Ancient Arcadia, which is where this bronze was most likely made, was an area of Greece in the central Peloponnese, the mythological home of both Hermes and the great god Pan, whose name is also embedded in the word pandemic and panic, and whose nature perhaps may be sensed in the skittish approach some have had to our current situation. Who knows what measures our governments may bring in or what disinformation people may believe?

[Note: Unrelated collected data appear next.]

(* ===== verification/Parser.v ===== *)
(** * Message parsers (src/src/session/mod.rs)

    The traits of stream and datagram parsers and of their factories, as
    classes, and the ready-made parsers over a [parse_one] function.  A
    callback that pushes messages to [out] returns the list it pushed. *)

From S2P Require Import Prelude Time Flow Text ParserKind.

(** ** Labels *)
Module FlowSide.
Definition as_str (s : FlowSide) : list Z :=
  match s with Initiator => bstr "initiator" | Responder => bstr "responder" end.
End FlowSide.
Module ReassemblyStop.
Definition as_str (s : ReassemblyStop) : list Z :=
  match s with Overflow => bstr "overflow" | Memcap => bstr "memcap" end.
End ReassemblyStop.

(** ** The traits *)
Inductive GapResponse := Continue | StopSide | Stop.

Class SessionParser (P M : Type) := {
  feed_initiator : list Z -> Timestamp.t -> P -> P * list M;
  feed_responder : list Z -> Timestamp.t -> P -> P * list M;
  fin_initiator : P -> P * list M;
  fin_responder : P -> P * list M;
  rst_initiator : P -> P;
  rst_responder : P -> P;
  on_tick : Timestamp.t -> P -> P * list M;
  on_gap : FlowSide -> Z -> Timestamp.t -> P -> P * list M * GapResponse;
  is_poisoned : P -> bool;
  poison_reason : P -> option (list Z);
  is_done : P -> bool;
  parser_kind : P -> ParserKind.t }.
#[global] Hint Mode SessionParser ! - : typeclass_instances.

(** The trait's default methods. *)
Module SessionParserDefaults.
Definition fin {P M} (p : P) : P * list M := (p, []).
Definition rst {P} (p : P) : P := p.
Definition on_tick {P M} (now : Timestamp.t) (p : P) : P * list M := (p, []).
Definition on_gap {P M} (side : FlowSide) (missing : Z) (ts : Timestamp.t) (p : P) : P * list M * GapResponse :=
  (p, [], StopSide).
Definition is_poisoned {P} (p : P) : bool := false.
Definition poison_reason {P} (p : P) : option (list Z) := None.
Definition is_done {P} (p : P) : bool := false.
Definition parser_kind {P} (p : P) : ParserKind.t := ParserKind.Unspecified.
End SessionParserDefaults.

Class SessionParserFactory (K F P : Type) := new_parser : K -> F -> F * P.
#[global] Hint Mode SessionParserFactory - ! - : typeclass_instances.

(** A set of transports, as its bits. *)
Module Transports.
Definition UDP : Z := 1.
Definition ICMP : Z := 2.
Definition ICMPV6 : Z := 4.
Definition SCTP : Z := 8.
Definition OTHER : Z := 16.
Definition ICMP_ANY : Z := Z.lor ICMP ICMPV6.
Definition contains (s bit : Z) : bool := Z.land s bit =? bit.
Definition admits (s : Z) (l4 : option L4Proto) : bool :=
  match l4 with
  | Some Udp => contains s UDP
  | Some Icmp => contains s ICMP
  | Some IcmpV6 => contains s ICMPV6
  | Some Sctp => contains s SCTP
  | Some Tcp => false
  | _ => contains s OTHER
  end.
End Transports.

Class DatagramParser (P M : Type) := {
  parse : list Z -> FlowSide -> Timestamp.t -> P -> P * list M;
  dg_on_tick : Timestamp.t -> P -> P * list M;
  dg_is_poisoned : P -> bool;
  dg_poison_reason : P -> option (list Z);
  dg_is_done : P -> bool;
  dg_parser_kind : P -> ParserKind.t;
  dg_transports : P -> Z }.
#[global] Hint Mode DatagramParser ! - : typeclass_instances.
Class DatagramParserFactory (K F P : Type) := {
  new_datagram_parser : K -> F -> F * P;
  transports : F -> Z }.
#[global] Hint Mode DatagramParserFactory - ! - : typeclass_instances.

(** [Clone::clone], where it is not the identity. *)
Class Clone (P : Type) := clone : P -> P.
Module TemplateFactory.
Record t {P : Type} := mk { template : P }.
#[global] Arguments t : clear implicits.
#[global] Arguments mk {P}.
#[global] Instance session_factory {K P} `{Clone P} : SessionParserFactory K (t P) P :=
  fun _ f => (f, clone (template f)).
#[global] Instance datagram_factory {K P M} `{Clone P} `{DatagramParser P M} : DatagramParserFactory K (t P) P :=
  { new_datagram_parser _ f := (f, clone (template f)); transports f := dg_transports (template f) }.
End TemplateFactory.

(** ** Accumulate, parse, drain *)
Definition DEFAULT_FRAME_DRAIN_MAX_BUFFER : Z := 64 * 1024.
Inductive FrameDrainError := BufferFull | ZeroByteAdvance.

Module BufferedFrameDrain.
Section drain.
Context {M : Type}.
Record t := mk { buf : list Z; out : list M; max_buffer : Z; poisoned : option FrameDrainError }.
#[global] Instance eta : Eta t := mk_eta (fun d => mk (buf d) (out d) (max_buffer d) (poisoned d)).

Definition with_max_buffer (max_buffer : Z) : t := mk [] [] max_buffer None.
Definition new : t := with_max_buffer DEFAULT_FRAME_DRAIN_MAX_BUFFER.
#[global] Instance clone : Clone t := fun d => mk [] [] (max_buffer d) None.

Definition extend (bytes : list Z) (d : t) : t * result FrameDrainError unit :=
  match poisoned d with
  | Some e => (d, Err e)
  | None =>
      if max_buffer d <? sat_add (zlen (buf d)) (zlen bytes) then
        let room := sat_sub (max_buffer d) (zlen (buf d)) in
        (d <| buf ::= fun b => b ++ ztake (Z.min room (zlen bytes)) bytes |> <| poisoned := Some BufferFull |>,
         Err BufferFull)
      else (d <| buf ::= fun b => b ++ bytes |>, Ok tt)
  end.

(** A round drops a byte at least, or poisons: see [drain_frames] of ParserProps. *)
Fixpoint drain_fuel (fuel : nat) (parse_one : list Z -> option (M * Z)) (d : t) : t :=
  match fuel with
  | O => d
  | S fuel =>
      match poisoned d with
      | Some _ => d
      | None =>
          match parse_one (buf d) with
          | Some (msg, n) =>
              let d := d <| out ::= fun o => o ++ [msg] |> in
              if n =? 0 then d <| poisoned := Some ZeroByteAdvance |>
              else
                drain_fuel fuel parse_one
                  (if zlen (buf d) <=? n then d <| buf := [] |> else d <| buf ::= zdrop n |>)
          | None => d
          end
      end
  end.
Definition drain_with (parse_one : list Z -> option (M * Z)) (d : t) : t :=
  drain_fuel (S (length (buf d))) parse_one d.

Definition take_messages (d : t) : t * list M := (d <| out := [] |>, out d).
Definition buffered_len (d : t) : Z := zlen (buf d).
Definition is_poisoned (d : t) : bool := is_some (poisoned d).
Definition poison_reason (d : t) : option FrameDrainError := poisoned d.
End drain.
#[global] Arguments t : clear implicits.
End BufferedFrameDrain.

Module AccumulatingSessionParser.
Section parser.
Context {M : Type}.
Record t := mk {
  kind : ParserKind.t; parse_one : list Z -> option (M * Z); max_buffer : Z;
  init : BufferedFrameDrain.t M; resp : BufferedFrameDrain.t M }.
#[global] Instance eta : Eta t := mk_eta (fun p => mk (kind p) (parse_one p) (max_buffer p) (init p) (resp p)).
Definition with_max_buffer (kind : ParserKind.t) (parse_one : list Z -> option (M * Z)) (max_buffer : Z) : t :=
  mk kind parse_one max_buffer (BufferedFrameDrain.with_max_buffer max_buffer)
    (BufferedFrameDrain.with_max_buffer max_buffer).
Definition new (kind : ParserKind.t) (parse_one : list Z -> option (M * Z)) : t :=
  with_max_buffer kind parse_one DEFAULT_FRAME_DRAIN_MAX_BUFFER.
#[global] Instance clone : Clone t := fun p => with_max_buffer (kind p) (parse_one p) (max_buffer p).

(** The body of [feed_initiator] and [feed_responder]. *)
Definition feed (parse_one : list Z -> option (M * Z)) (bytes : list Z) (d : BufferedFrameDrain.t M)
    : BufferedFrameDrain.t M * list M :=
  match BufferedFrameDrain.extend bytes d with
  | (d, Err _) => BufferedFrameDrain.take_messages d
  | (d, Ok _) => BufferedFrameDrain.take_messages (BufferedFrameDrain.drain_with parse_one d)
  end.
Definition feed_initiator (bytes : list Z) (p : t) : t * list M :=
  let (d, out) := feed (parse_one p) bytes (init p) in (p <| init := d |>, out).
Definition feed_responder (bytes : list Z) (p : t) : t * list M :=
  let (d, out) := feed (parse_one p) bytes (resp p) in (p <| resp := d |>, out).
Definition is_poisoned (p : t) : bool :=
  BufferedFrameDrain.is_poisoned (init p) || BufferedFrameDrain.is_poisoned (resp p).
Definition poison_reason (p : t) : option (list Z) :=
  (fun err => match err with
              | BufferFull => bstr "buffer cap exceeded"
              | ZeroByteAdvance => bstr "parse_one returned zero-byte advance"
              end) <$>
    match BufferedFrameDrain.poison_reason (init p) with
    | Some e => Some e
    | None => BufferedFrameDrain.poison_reason (resp p)
    end.
#[global] Instance session_parser : SessionParser t M := {
  Parser.feed_initiator bytes _ p := feed_initiator bytes p;
  Parser.feed_responder bytes _ p := feed_responder bytes p;
  fin_initiator := SessionParserDefaults.fin; fin_responder := SessionParserDefaults.fin;
  rst_initiator := SessionParserDefaults.rst; rst_responder := SessionParserDefaults.rst;
  on_tick := SessionParserDefaults.on_tick; on_gap := SessionParserDefaults.on_gap;
  Parser.is_poisoned := is_poisoned; Parser.poison_reason := poison_reason;
  is_done := SessionParserDefaults.is_done; parser_kind := kind }.
End parser.
#[global] Arguments t : clear implicits.
End AccumulatingSessionParser.

Module PerDatagramParser.
Section parser.
Context {M : Type}.
Record t := mk { kind : ParserKind.t; parse_one : list Z -> option M }.
Definition new (kind : ParserKind.t) (parse_one : list Z -> option M) : t := mk kind parse_one.
#[global] Instance clone : Clone t := fun p => p.
#[global] Instance datagram_parser : DatagramParser t M := {
  parse payload _ _ p := (p, match parse_one p payload with Some msg => [msg] | None => [] end);
  dg_on_tick := SessionParserDefaults.on_tick; dg_is_poisoned := SessionParserDefaults.is_poisoned;
  dg_poison_reason := SessionParserDefaults.poison_reason; dg_is_done := SessionParserDefaults.is_done;
  dg_parser_kind := kind; dg_transports _ := Transports.UDP }.
End parser.
#[global] Arguments t : clear implicits.
End PerDatagramParser.

(** ** Gap recovery *)

(** The flag, and the part of [bytes] to parse. *)
Definition skip_partial_line (pending : bool) (bytes : list Z) : bool * list Z :=
  if negb pending then (false, bytes)
  else
    match index_of 10 bytes with
    | Some p => (false, drop (S p) bytes)
    | None => (true, [])
    end.
Definition resync_frames (pending : bool) (buf : list Z) (keep : Z) (find : list Z -> option Z) : bool * list Z :=
  if negb pending then (false, buf)
  else
    match find buf with
    | Some at_ => (false, zdrop at_ buf)
    | None => (true, zdrop (sat_sub (zlen buf) keep) buf)
    end.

Today the old gods may seem to hold less currency than 2600 years ago, but they still have potency. Pan is the god I sense most often, maybe when I enter the cover of a forest (that moment of stillness when the outside sounds are strangely silenced, then a deer or bird violently breaks cover), but most particularly I encounter him on a Greek mountainside, where in the blinding light and intense heat a herd of goats, apparently unprovoked, unexpectedly and wildly scatters down the barren slopes, hooves kicking up the dust.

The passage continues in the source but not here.